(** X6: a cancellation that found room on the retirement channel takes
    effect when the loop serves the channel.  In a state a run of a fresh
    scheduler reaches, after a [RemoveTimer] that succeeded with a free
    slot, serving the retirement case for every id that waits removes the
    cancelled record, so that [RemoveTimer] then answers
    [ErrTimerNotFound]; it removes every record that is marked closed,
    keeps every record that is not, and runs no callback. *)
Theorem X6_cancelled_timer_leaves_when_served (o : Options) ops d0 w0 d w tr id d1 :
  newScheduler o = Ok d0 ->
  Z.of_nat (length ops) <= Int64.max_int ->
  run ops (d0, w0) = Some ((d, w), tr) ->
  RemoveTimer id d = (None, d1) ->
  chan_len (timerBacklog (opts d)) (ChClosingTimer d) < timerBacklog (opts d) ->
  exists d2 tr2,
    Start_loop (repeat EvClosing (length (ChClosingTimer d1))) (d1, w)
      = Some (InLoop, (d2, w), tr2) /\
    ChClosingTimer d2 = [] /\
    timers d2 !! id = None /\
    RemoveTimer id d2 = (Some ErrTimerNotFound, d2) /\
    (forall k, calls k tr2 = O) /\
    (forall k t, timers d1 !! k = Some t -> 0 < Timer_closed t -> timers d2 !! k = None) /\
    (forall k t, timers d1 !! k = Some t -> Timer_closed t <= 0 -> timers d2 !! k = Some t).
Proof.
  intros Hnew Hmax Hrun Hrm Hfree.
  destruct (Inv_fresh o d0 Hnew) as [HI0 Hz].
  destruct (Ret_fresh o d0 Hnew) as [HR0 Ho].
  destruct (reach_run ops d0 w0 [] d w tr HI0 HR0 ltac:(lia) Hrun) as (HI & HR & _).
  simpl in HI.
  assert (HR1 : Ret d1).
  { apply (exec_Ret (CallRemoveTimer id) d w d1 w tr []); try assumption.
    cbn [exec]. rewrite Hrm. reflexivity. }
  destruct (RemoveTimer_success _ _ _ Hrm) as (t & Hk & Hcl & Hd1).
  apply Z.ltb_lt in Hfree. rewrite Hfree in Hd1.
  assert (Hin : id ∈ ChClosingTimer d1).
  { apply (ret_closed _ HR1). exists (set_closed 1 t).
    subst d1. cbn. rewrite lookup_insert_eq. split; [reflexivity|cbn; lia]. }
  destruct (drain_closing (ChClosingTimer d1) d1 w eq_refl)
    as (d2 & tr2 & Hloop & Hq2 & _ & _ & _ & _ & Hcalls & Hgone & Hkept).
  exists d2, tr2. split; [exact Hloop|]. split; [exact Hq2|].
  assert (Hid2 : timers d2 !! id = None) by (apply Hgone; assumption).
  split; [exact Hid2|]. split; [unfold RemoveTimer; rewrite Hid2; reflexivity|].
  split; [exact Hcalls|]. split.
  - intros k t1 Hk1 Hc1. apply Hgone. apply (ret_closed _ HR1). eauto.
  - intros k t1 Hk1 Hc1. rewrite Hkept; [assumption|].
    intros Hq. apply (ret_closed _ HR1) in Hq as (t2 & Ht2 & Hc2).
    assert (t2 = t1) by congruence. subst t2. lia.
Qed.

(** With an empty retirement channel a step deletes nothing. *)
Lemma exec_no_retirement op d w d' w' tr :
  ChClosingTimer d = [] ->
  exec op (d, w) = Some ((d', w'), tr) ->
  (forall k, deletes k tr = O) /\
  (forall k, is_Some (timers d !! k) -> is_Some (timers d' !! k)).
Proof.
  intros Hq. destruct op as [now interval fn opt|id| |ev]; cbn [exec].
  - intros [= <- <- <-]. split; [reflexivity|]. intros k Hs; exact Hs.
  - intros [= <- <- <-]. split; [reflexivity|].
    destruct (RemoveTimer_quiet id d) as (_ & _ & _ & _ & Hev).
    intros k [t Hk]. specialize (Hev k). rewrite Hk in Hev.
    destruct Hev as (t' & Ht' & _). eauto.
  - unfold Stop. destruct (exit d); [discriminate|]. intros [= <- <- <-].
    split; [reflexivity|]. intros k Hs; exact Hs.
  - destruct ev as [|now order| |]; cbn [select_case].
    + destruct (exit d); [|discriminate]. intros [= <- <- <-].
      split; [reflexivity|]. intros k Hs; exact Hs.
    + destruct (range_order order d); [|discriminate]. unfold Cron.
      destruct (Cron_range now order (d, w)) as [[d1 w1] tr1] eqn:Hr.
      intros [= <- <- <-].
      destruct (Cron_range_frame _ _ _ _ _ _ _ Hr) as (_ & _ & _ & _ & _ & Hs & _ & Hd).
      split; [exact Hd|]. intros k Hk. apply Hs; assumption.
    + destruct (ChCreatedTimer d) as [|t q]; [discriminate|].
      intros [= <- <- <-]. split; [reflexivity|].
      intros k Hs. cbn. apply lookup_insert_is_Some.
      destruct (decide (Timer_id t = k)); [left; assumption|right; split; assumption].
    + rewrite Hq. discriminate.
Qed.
- - - - - - -
Exercise aim:
Only a number is needed: how many lines of the material above contain "deletes"?

Problem solution:
2